Climate change is one of the most important future drivers of changing fish distributions, ecosystem productivity. This is likely to influence the distribution and fishing patterns of fishing fleets and the socioeconomics of fishing. Along with collaborators, I am interested in the effects of climate change and fishing on the distribution of fishes and the structure of temperate and tropical fish communities.
Deepening of North Sea fishes
The North Sea has warmed by 1.6oC in the last quarter century. We recently uncovered coherent deepening of the North Sea fish assemblage. While individual species are moving northward, some are moving southward, due to the peculiar hydrography and bathymetry of the North Sea. However almost everything is moving deeper tracking the deepening isotherms.
Relative vulnerability of national economies to the effects of fishing
Which countries have most to gain and which have most to lose from the effects of climate change on their fisheries? This is a question most development agencies and policy makers want answered. However it is difficult to answer using the traditional scientific approach. Ideally one would know how each element of climate change – rainfall, sea temperature, primary production, salinity – affects all components of (1) the life cycles and population dynamics of fishes and invertebrates, (2) the distribution and interactions of species and (3) eventually their catchability and availability to fishing fleets. One would also like to know how climate-induced disasters and disease outbreaks are likely to affect fishing communities and their capacity to target and catch fishes and invertebrates. Finally one might also like to know how burgeoning human populations are going to affect the distribution of incomes and the likelihood of migrants to enter fisheries.
Clearly this is a lifelong research agenda for hundreds of scientists!
So we used a vulnerability framework to approximate the biological and socioeconomic complexity. The potential impact depends on the degree of exposure to physical climate change and the intrinsic sensitivity or dependency of economies to changes in fisheries. Ultimately the vulnerability depends on the degree to which the potential impact can be offset by adaptive capacity of nations -0 the degree to which they can anticipate and cope with challenges. Adaptive capacity is a nebulous construct but depends on GDP, education levels and the strength of governance among other things.
The short answer is that while most climate change is happening in the most northerly countries, these countries have the greatest capacity to anticipate the impact. Instead the national economies of tropical countries, particularly in Africa are most likely to be affected by the effect of climate change on their fisheries.
Clearly this work is just the beginning. I am involved in two further projects that will take this work forward.
QUEST-FISH will focus on investigating how climate change would affect the potential production for global fisheries resources in the future, compared to past and present scenarios, in the absence of exploitation.
This approach removes uncertainties as to what exploitation regulations will be implemented in coming decades, and focuses on the added impacts that climate change is likely to cause, and on the subsequent additional risks and vulnerabilities to human societies.
The global-scale impacts of climate change: QUEST-GSI
The key aim of QUEST-GSI is to better quantify the impacts of climate change in a consistent way across the entire globe, and for a range of sectors such as: water resources, flooding, crops and human health.

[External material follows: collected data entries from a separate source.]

(** * SQLite to Supabase migration script: a shallow embedding

    Source: [src/server/migrate-to-supabase.js].

    The script reads every row of six SQLite tables, reshapes each row into
    the payload of a Supabase write (an upsert keyed by a natural-key column
    for users, events, fests and registrations; a plain insert for
    attendance_status and qr_scan_logs), logs one line per row and finally
    counts rows at the destination.

    JavaScript objects are finite maps from property names to values
    ([gmap string jsval]); the object literals passed to the Supabase client
    are kept as the ordered list of properties the source writes.  Effects
    (console, SQLite handle, Supabase requests, thrown exceptions and
    [process.exit]) are threaded through a state-and-outcome monad. *)

From Stdlib Require Import ZArith String Ascii List Bool Lia.
From stdpp Require Import gmap strings list fin_maps pretty.

Local Open Scope string_scope.

(** ** JavaScript values *)

(** The values that flow through the script: what better-sqlite3 returns for
    a column (null, a number, a text), an absent property ([undefined]), the
    booleans produced by [=== 1], and the arrays and objects produced by
    [JSON.parse].  Numbers are the integers. *)
#[warnings="-register-all"]
Inductive jsval : Type :=
| JUndefined
| JNull
| JBool (b : bool)
| JNum (n : Z)
| JStr (s : string)
| JArr (items : list jsval)
| JObj (props : list (string * jsval)).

The project is part of Theme 3 of the NERC funded QUEST programme.
Climate change impacts studies to date typically consider particular regions and sectors and use a wide range of socio-economic and climate scenarios. This makes it difficult to assess impacts at the global scale and to compare impacts for different socio-economic and climate futures. Furthermore it makes it difficult to assess the effectiveness of proposed policy measures to reduce greenhouse gas emissions and so reduce the impacts of climate change.